Hence providing us with a total of 44% of well to wheel efficiency for an electric vehicle.

On the other side, the gasoline is extracted from crude oil and here we get an average efficiency of 92% of the total energy stored in the gasoline. Once this gasoline is used in a vehicle it explodes and in turn rotates the engine hence moving the vehicle. The average efficiency of a running ICE engine is around 22%.

Hence for an average ICE powered vehicle we get around….

Hope, it is not that bad

It is indeed Bad, only around 24% of total energy efficiency.

The Electric Vehicles are the clear winners with more than double the well to wheel efficiency.

This is huge setback to all the die hard EV haters who would always brag about EV’s being worse than ICE-cars in well to wheel efficiency.

EV — 2

ICE — 1

End Of Life

Every vehicle needs to retire from the road at one time or another. After some time, the vehicle is unfit to ply on the road. Getting rid of it is the only available option.

Since Electric Vehicles are new to the market and are very few(just around 3%), the scrap or recycling market is not very prevailing at this point.
The major reason no one wants to take risks with recycling EVs is the batteries. As of now it is very hard to dispose of batteries. Battery fires have been a major concern ever since.

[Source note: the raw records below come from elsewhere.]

Lemma resized_reallocated s l1 b l2 n s' :
  heap_inv s (l1 ++ b :: l2) → b_free b = false → canaries s (l1 ++ b :: l2) →
  resized s l1 b l2 n s' → 
  reallocated s (l1 ++ b :: l2) (b_addr b + 6 * W) (b_req b) (b_addr b + 6 * W) n s'.
Proof.
  intros Hi Hf Hc (bs' & b' & Hi' & Hl & Hf' & Ha & Hr & Hcan & Hoth & Hown).
  exists bs', (allocs (l1 ++ l2)). pose proof (hi_req _ _ Hi) as Hreq. rewrite Forall_forall in Hreq.
  destruct (Hreq b (mid_B _ _ _) Hf) as [? ?]. split_and!.
  - done.
  - by rewrite !allocs_app, allocs_used, Permutation_middle.
  - rewrite <- (allocs_live bs'), Hl, allocs_app, allocs_used, !allocs_live, Ha, Hr, allocs_app by done.
    by rewrite Permutation_middle.
  - intros i Hin. apply Hown; lia.
  - intros r k (c & Hin & Hcf & Hca & Hcr)%allocs_elem i Hik.
    assert (c ∈ l1 ++ b :: l2) as Hc' by set_solver. destruct (Hreq c Hc' Hcf).
    apply (Hoth c); [done|done|unfold b_end; lia].
  - intros c Hin Hcf. assert (c ∈ live bs') as Hcl by (by apply live_elem). rewrite Hl in Hcl.
    assert (c = b' ∨ c ∈ l1 ++ l2) as [->|Hcl'].
    { revert Hcl. rewrite elem_of_app, elem_of_cons, !live_elem, elem_of_app. tauto. }
    { done. }
    assert (c ∈ l1 ++ b :: l2) as Hc' by set_solver.
    eapply (kept_canary s s' (l1 ++ l2)); [|done|done|by apply Hreq|by apply Hc].
    intros d x Hd Hdf Hx. by apply (Hoth d).
Qed.

Lemma realloc_eq s bs b n :
  heap_inv s bs → b ∈ bs → b_free b = false → canary_at s b → 0 < n < 2 ^ 31 - 64 →
  let block := b_addr b in let p := b_addr b + 6 * W in
  let next := block_next s block in
  let combined := uW (b_size b + BLOCK_OVERHEAD + block_size s next) in
  tlsf_realloc s p n =
    if internal n <=? b_size b then
      (p, realloc_shrink s block n (internal n) (accounted_block_size s block))
    else if (next <? pool_end s) && block_is_free s next && (internal n <=? combined) then
      (p, realloc_grow s block next combined n (internal n) (accounted_block_size s block))
    else move s p (b_req b) n.
Proof.
  intros Hi Hb Hf Hc Hn. cbv zeta. pose proof (hi_shape _ _ Hi) as Hs.
  destruct (shape_block _ _ b Hs Hb) as (_ & _ & ? & _). pose proof W_pos. destruct pow_W_8 as (_ & ? & _).
  unfold tlsf_realloc. rewrite !(proj2 (Z.eqb_neq _ _)) by lia.
  rewrite size_with_canary_ok, (shape_ptr _ _ b Hs Hb), (shape_live _ _ b Hs Hb), Hf by lia. cbn [negb].
  pose proof (hi_req _ _ Hi) as Hreq. rewrite Forall_forall in Hreq.
  rewrite (proj2 (shape_canary _ _ b Hs Hb (Hreq b Hb) Hf) Hc). cbn [negb].
  destruct (shape_hdr _ _ b Hs Hb) as [q Hq]. rewrite (shape_size _ _ b Hs Hb), (h_req _ _ _ Hq).
  reflexivity.
Qed.

(** [tlsf_realloc] of a live allocation. *)
Lemma realloc_cases s bs p m n :
  heap_inv s bs → (p, m) ∈ allocs bs → canaries s bs → 0 < n < 2 ^ 31 - 64 →
  tlsf_realloc s p n = (0, count_alloc_fail s) ∨
  ∃ q s', tlsf_realloc s p n = (q, s') ∧ q ≠ 0 ∧ reallocated s bs p m q n s'.
Proof.
  intros Hi Hp Hc Hn. pose proof Hp as (b & Hb & Hf & Ha & <-)%allocs_elem.
  assert (p = b_addr b + 6 * W) as -> by lia. rewrite (realloc_eq s bs b n) by auto.
  pose proof (hi_shape _ _ Hi) as Hs. destruct (shape_block _ _ b Hs Hb) as (_ & _ & ? & _). pose proof W_pos.
  apply list_elem_of_split in Hb as (l1 & l2 & ->).
  destruct (Z.leb_spec (internal n) (b_size b)) as [Hle|Hgt].
  { right. do 2 eexists. split_and!; [done|lia|]. apply resized_reallocated; [done..|]. by apply shrink_resized. }
  apply shape_mid in Hs as Hm. rewrite (mid_next _ _ _ _ _ _ Hm).
  destruct (mid_tiles2 _ _ _ _ _ _ Hm) as [_ Ht2]. rewrite (next_test _ _ _ Ht2).
  destruct l2 as [|c l2]; [by apply (move_cases s _ _ _ n Hi Hp)|]. cbn [andb].
  pose proof Ht2 as (<- & _). assert (c ∈ l1 ++ b :: c :: l2) as Hin by set_solver.
  destruct (shape_hdr _ _ c Hs Hin) as [q Hq]. destruct (shape_block _ _ c Hs Hin) as (Hsz & Hr & _).
  rewrite (hdr_is_free s q c Hq Hsz), (shape_size _ _ c Hs Hin).
  destruct (b_free c) eqn:Hcf; [cbn [andb]|by apply (move_cases s _ _ _ n Hi Hp)].
  destruct (Z.leb_spec (internal n) (uW (b_size b + BLOCK_OVERHEAD + b_size c))) as [Hle|];
    [|by apply (move_cases s _ _ _ n Hi Hp)].
  right. do 2 eexists. split_and!; [done|lia|]. apply resized_reallocated; [done..|].
  apply grow_resized; [done..|]. split; [done|]. etransitivity; [exact Hle|].
  rewrite OVERHEAD_eq. apply Z.mod_le; destruct pow_W_8 as (_ & ? & _);
    destruct (shape_block _ _ b Hs (mid_B _ _ _)) as (_ & ? & _); lia.
Qed.
End arch.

Currently batteries are often shipped off to other nations such as Thailand and the Philippines where they are left to deteriorate in the open landfills, leading to further toxification of the environment.
As the interest in Electric Vehicles is constantly increasing we will very soon have a proper way to recycle or reuse the batteries or their constituents to reduce the environmental footprint.

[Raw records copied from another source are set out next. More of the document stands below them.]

(** The allocations of a well-formed heap are 8-aligned, lie in the pool
    with their header before them and their canary after them, and no two of
    them overlap, headers and canaries included. *)
Lemma heap_separate s bs p n q m :
  heap_inv s bs → (p, n) ∈ allocs bs → (q, m) ∈ allocs bs →
  (8 | p) ∧ pool_start s + BLOCK_OVERHEAD ≤ p ∧ 0 < n ∧ p + n + BLOCK_CANARY_SIZE ≤ pool_end s ∧
  (p = q ∨ p + n + BLOCK_CANARY_SIZE + BLOCK_OVERHEAD ≤ q ∨ q + m + BLOCK_CANARY_SIZE + BLOCK_OVERHEAD ≤ p).
Proof.
  intros Hi Hp Hq. rewrite OVERHEAD_eq. unfold BLOCK_CANARY_SIZE.
  destruct (alloc_req bs p n (hi_req _ _ Hi) Hp) as (b & Hb & _ & He & _ & ? & ?).
  pose proof (hi_shape _ _ Hi) as Hs. destruct (shape_block s bs b Hs Hb) as (_ & _ & _ & Hend & ? & _).
  destruct (hs_pool _ _ Hs) as [_ Hal _ _ Ht]. pose proof (tiles_aligned _ _ _ _ Hal Ht Hb) as [k Hk].
  unfold b_end in Hend. split_and!; [|lia|lia|lia|].
  - subst p. rewrite Hk. destruct W_pos as [-> | ->]; [exists (k + 3)|exists (k + 6)]; lia.
  - destruct (decide (p = q)) as [|Hne]; [by left|right]. by apply (allocs_apart s bs).
Qed.

(** A request whose internal size (canary and alignment included), rounded up
    to the next size class, is at most the largest free block is served, when
    that block is below 1 MiB. *)
Lemma heap_malloc_succeeds s bs n k :
  heap_inv s bs → 0 < n < 2 ^ 31 - 64 → tlsf_get_largest_free s = Some k →
  search_size (internal n) ≤ k < 2 ^ 20 → (tlsf_malloc s n).1 ≠ 0.
Proof.
  intros Hi Hn Hk Hr. rewrite (largest_free_max s bs (hi_shape _ _ Hi)) in Hk. injection Hk as <-.
  destruct (internal_bounds n ltac:(lia)) as (? & ? & ? & ?).
  destruct (search_size_bounds (internal n) ltac:(lia)) as [[? _] _].
  destruct (max_free_elem bs 0) as [He|(b & Hb & Hf & He)]; [lia|].
  destruct (malloc_cases s bs n Hi Hn) as [[Hz _]|(? & p & ? & -> & ? & _)]; [|done].
  exfalso. eapply (malloc_finds s bs n b); [done..| |done]. lia.
Qed.

End arch.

The Internal Combustion vehicles have been there for ages. They can be ripped to a single bolt very easily. Every part of a vehicle can be recycled and reused.

Hence, until further technological advancements in recycling of batteries EV’s remain a potential threat to the environment.

EV — 2

ICE — 2

Since the scores are identical for both sides but, the electric vehicles are having a clear environmental and economic advantage over conventional IC Engine-powered vehicles. With further advancements in technology EV’s will turn out to be much greener than today.

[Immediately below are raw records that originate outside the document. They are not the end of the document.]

(* ===== verification/Timeouts.v ===== *)
(** * The network stack's timers ([src/bl808/kernel/lwip_wifi_smoke/timeouts.c]), definitions

    The pending timeouts are a singly linked list in firing order; here the list
    of its elements.  Times are 32-bit milliseconds that wrap every 49.7 days:
    the conversions to [u32_t] and the wrapping comparison are the class [Time],
    so that the same code can also be read over unbounded time.  The code is the
    instance [u32_time].

    A handler is code outside this file.  Its run is the list of calls it makes
    to the timer interface, each after some milliseconds ([Apps]).  The pool of
    timeout records ([memp]) is the number of records left. *)

From S2P Require Import Prelude.
From stdpp Require Import prelude list.
From Stdlib Require Import ZArith Lia.
Local Open Scope Z_scope.

Definition LWIP_MAX_TIMEOUT := 0x7fffffff.

Definition TIME_LESS_THAN (t compare_to : Z) : bool := LWIP_MAX_TIMEOUT <? u32 (t - compare_to).

Class Time := { norm : Z → Z; less : Z → Z → bool }.
Definition u32_time : Time := {| norm := u32; less := TIME_LESS_THAN |}.
(** Time that never wraps. *)
Definition true_time : Time := {| norm := λ t, t; less := Z.ltb |}.

Inductive sys_timeout_handler := H_NULL | H_CYCLIC | H_USER (id : Z).

#[export] Instance handler_eq_dec : EqDecision sys_timeout_handler.
Proof. solve_decision. Defined.

Record sys_timeo := mk_timeo { time : Z; h : sys_timeout_handler; arg : Z }.
#[export] Instance eta_timeo : Eta sys_timeo := λ r, mk_timeo (time r) (h r) (arg r).

Inductive timer_status := LWIP_TIMER_STATUS_IDLE | LWIP_TIMER_STATUS_RUNNING | LWIP_TIMER_STATUS_STOPPING.

#[export] Instance status_eq_dec : EqDecision timer_status.
Proof. solve_decision. Defined.

Record lwip_cyclic := mk_cyclic { status : timer_status; interval_ms : Z; handler : Z }.
#[export] Instance eta_cyclic : Eta lwip_cyclic := λ r, mk_cyclic (status r) (interval_ms r) (handler r).
#[export] Instance cyclic_inhabited : Inhabited lwip_cyclic := populate (mk_cyclic LWIP_TIMER_STATUS_IDLE 1 0).

Record timers := mk_timers {
  next_timeout : list sys_timeo;
  current_timeout_due_time : Z;
  lwip_cyclic_timers : list lwip_cyclic;
  tcp_timer_pending : bool;
  slots : nat;                    (* records left in MEMP_SYS_TIMEOUT *)
  clock : Z;                      (* kernel_read_tick_ms *)
}.
#[export] Instance eta_timers : Eta timers := λ r,
  mk_timers (next_timeout r) (current_timeout_due_time r) (lwip_cyclic_timers r) (tcp_timer_pending r)
    (slots r) (clock r).

(** What a handler may call. *)
Inductive call :=
  | CTimeout (msecs : Z) (h : sys_timeout_handler) (arg : Z)
  | CUntimeout (h : sys_timeout_handler) (arg : Z)
  | CEnable (enable : bool) (handler : Z)
  | CTcpNeeded.

(** The build option and constants of lwIP, and the handlers of the stack and of the application: the
    calls they make, each preceded by the milliseconds that pass before it. *)
Class Apps := {
  LWIP_TCP : bool;
  TCP_TMR_INTERVAL : Z;
  SYS_TIMEOUTS_SLEEPTIME_INFINITE : Z;
  user_handler : Z → Z → Z → list (Z * call);
  cyclic_handler : Z → Z → list (Z * call);
}.

Section timeouts.
Context {tm : Time} {apps : Apps}.

Definition sys_now (s : timers) : Z := norm (clock s).

(** The place of a new timeout behind the element [t] whose successors these are. *)
Fixpoint insert_after (x : sys_timeo) (l : list sys_timeo) : list sys_timeo :=
  match l with
  | [] => [x]
  | n :: l => if less (time x) (time n) then x :: n :: l else n :: insert_after x l
  end.

Definition sys_timeout_abs (s : timers) (abs_time : Z) (hd : sys_timeout_handler) (a : Z) : timers :=
  match slots s with
  | O => s
  | S k =>
      let s := s <| slots := k |> in
      let timeout := mk_timeo abs_time hd a in
      match next_timeout s with
      | [] => s <| next_timeout := [timeout] |>
      | t :: l =>
          if less abs_time (time t) then s <| next_timeout := timeout :: t :: l |>
          else s <| next_timeout := t :: insert_after timeout l |>
      end
  end.

Definition sys_timeout (s : timers) (msecs : Z) (hd : sys_timeout_handler) (a : Z) : timers :=
  sys_timeout_abs s (norm (sys_now s + msecs)) hd a.

Fixpoint remove_first (hd : sys_timeout_handler) (a : Z) (l : list sys_timeo) : option (list sys_timeo) :=
  match l with
  | [] => None
  | t :: l => if bool_decide (h t = hd) && (arg t =? a) then Some l
              else l' ← remove_first hd a l; Some (t :: l')
  end.

Definition sys_untimeout (s : timers) (hd : sys_timeout_handler) (a : Z) : timers :=
  match remove_first hd a (next_timeout s) with
  | Some l => s <| next_timeout := l |> <| slots := S (slots s) |>
  | None => s
  end.

(** The index of the first timer the enable loop looks at. *)
Definition first_cyclic : Z := if LWIP_TCP then 1 else 0.

Fixpoint find_cyclic (hd i : Z) (l : list lwip_cyclic) : option Z :=
  match l with
  | [] => None
  | c :: l => if (first_cyclic <=? i) && (handler c =? hd) then Some i else find_cyclic hd (i + 1) l
  end.

Definition set_status (s : timers) (i : Z) (st : timer_status) : timers :=
  s <| lwip_cyclic_timers :=
         aset (lwip_cyclic_timers s) i ((lwip_cyclic_timers s !% i) <| status := st |>) |>.

Definition sys_timeouts_set_timer_enable (s : timers) (enable : bool) (hd : Z) : timers :=
  match find_cyclic hd 0 (lwip_cyclic_timers s) with
  | None => s
  | Some i =>
      let c := lwip_cyclic_timers s !% i in
      if enable then
        let s := if bool_decide (status c = LWIP_TIMER_STATUS_IDLE)
                 then sys_timeout s (interval_ms c) H_CYCLIC i else s in
        set_status s i LWIP_TIMER_STATUS_RUNNING
      else if bool_decide (status c = LWIP_TIMER_STATUS_RUNNING)
      then set_status s i LWIP_TIMER_STATUS_STOPPING else s
  end.

Definition tcp_timer_needed (s : timers) : timers :=
  if negb LWIP_TCP then s
  else if negb (tcp_timer_pending s)
  then sys_timeout (s <| tcp_timer_pending := true |>) TCP_TMR_INTERVAL H_CYCLIC 0 else s.

Definition do_call (s : timers) (c : call) : timers :=
  match c with
  | CTimeout ms hd a => sys_timeout s ms hd a
  | CUntimeout hd a => sys_untimeout s hd a
  | CEnable b hd => sys_timeouts_set_timer_enable s b hd
  | CTcpNeeded => tcp_timer_needed s
  end.

Fixpoint run_calls (s : timers) (l : list (Z * call)) : timers :=
  match l with
  | [] => s
  | (dt, c) :: l => run_calls (do_call (s <| clock := clock s + dt |>) c) l
  end.

Definition lwip_cyclic_timer (s : timers) (i : Z) : timers :=
  let cyclic := lwip_cyclic_timers s !% i in
  if bool_decide (status cyclic = LWIP_TIMER_STATUS_STOPPING) then set_status s i LWIP_TIMER_STATUS_IDLE
  else if bool_decide (status cyclic ≠ LWIP_TIMER_STATUS_RUNNING) then s
  else
    let s := run_calls s (cyclic_handler (handler cyclic) (clock s)) in
    let now := sys_now s in
    let next_timeout_time := norm (current_timeout_due_time s + interval_ms cyclic) in
    let next_timeout_time :=
      if less next_timeout_time now then norm (now + interval_ms cyclic) else next_timeout_time in
    sys_timeout_abs s next_timeout_time H_CYCLIC i.

(** [handler(arg)] in [sys_check_timeouts], unless the handler is null. *)
Definition run_handler (s : timers) (t : sys_timeo) : timers :=
  match h t with
  | H_NULL => s
  | H_CYCLIC => lwip_cyclic_timer s (arg t)
  | H_USER id => run_calls s (user_handler id (arg t) (clock s))
  end.

(** The first timeout is unlinked and its record freed. *)
Definition unlink_first (s : timers) (t : sys_timeo) (l : list sys_timeo) : timers :=
  s <| next_timeout := l |> <| current_timeout_due_time := time t |> <| slots := S (slots s) |>.

(** The loop of [sys_check_timeouts], with the timeouts it fired. *)
Fixpoint check_loop (fuel : nat) (s : timers) (now : Z) : option (timers * list sys_timeo) :=
  match fuel with
  | O => None
  | S fuel =>
      match next_timeout s with
      | [] => Some (s, [])
      | t :: l =>
          if less now (time t) then Some (s, [])
          else
            let s := run_handler (unlink_first s t l) t in
            '(s, fired) ← check_loop fuel s now; Some (s, t :: fired)
      end
  end.

Definition sys_check_timeouts (fuel : nat) (s : timers) : option (timers * list sys_timeo) :=
  check_loop fuel s (sys_now s).

(** The loop of [sys_timeouts_init] from index [i]. *)
Fixpoint init_loop (s : timers) (i : Z) (l : list lwip_cyclic) : timers :=
  match l with
  | [] => s
  | c :: l =>
      let s := if (first_cyclic <=? i) && bool_decide (status c = LWIP_TIMER_STATUS_RUNNING)
               then sys_timeout s (interval_ms c) H_CYCLIC i else s in
      init_loop s (i + 1) l
  end.

Definition sys_timeouts_init (s : timers) : timers := init_loop s 0 (lwip_cyclic_timers s).

Definition sys_restart_timeouts (s : timers) : timers :=
  match next_timeout s with
  | [] => s
  | t0 :: _ =>
      let now := sys_now s in
      let base := time t0 in
      s <| next_timeout := (λ t, t <| time := norm (norm (time t - base) + now) |>) <$> next_timeout s |>
  end.

Definition sys_timeouts_sleeptime (s : timers) : Z :=
  match next_timeout s with
  | [] => SYS_TIMEOUTS_SLEEPTIME_INFINITE
  | t :: _ =>
      let now := sys_now s in
      if less (time t) now then 0 else norm (time t - now)
  end.
End timeouts.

I think we could easily double the energy capacity of what we have right now. We have cells in the testing that, if you run the numbers for a thin-film cell of reasonable size, you end up with two to three times current lithium-ion cells.
But there’s more. Chromium, if we could stabilize chromium as a material for battery cathodes. I could…give you a battery with 600–700 watts per kilogram of energy capacity. — Donald Sadoway, MIT Material Science

Today there has been enormous amounts of money pumped into developing new battery technology for better electric vehicles.
We have started to see prominent results under the testing phase. If we can achieve high energy density batteries then the electric commercial flight will be a possibility very soon.

Climobil

The tool used for comparison graphics. Climobil is an interactive tool developed under project connecting for better understanding of EV adoption.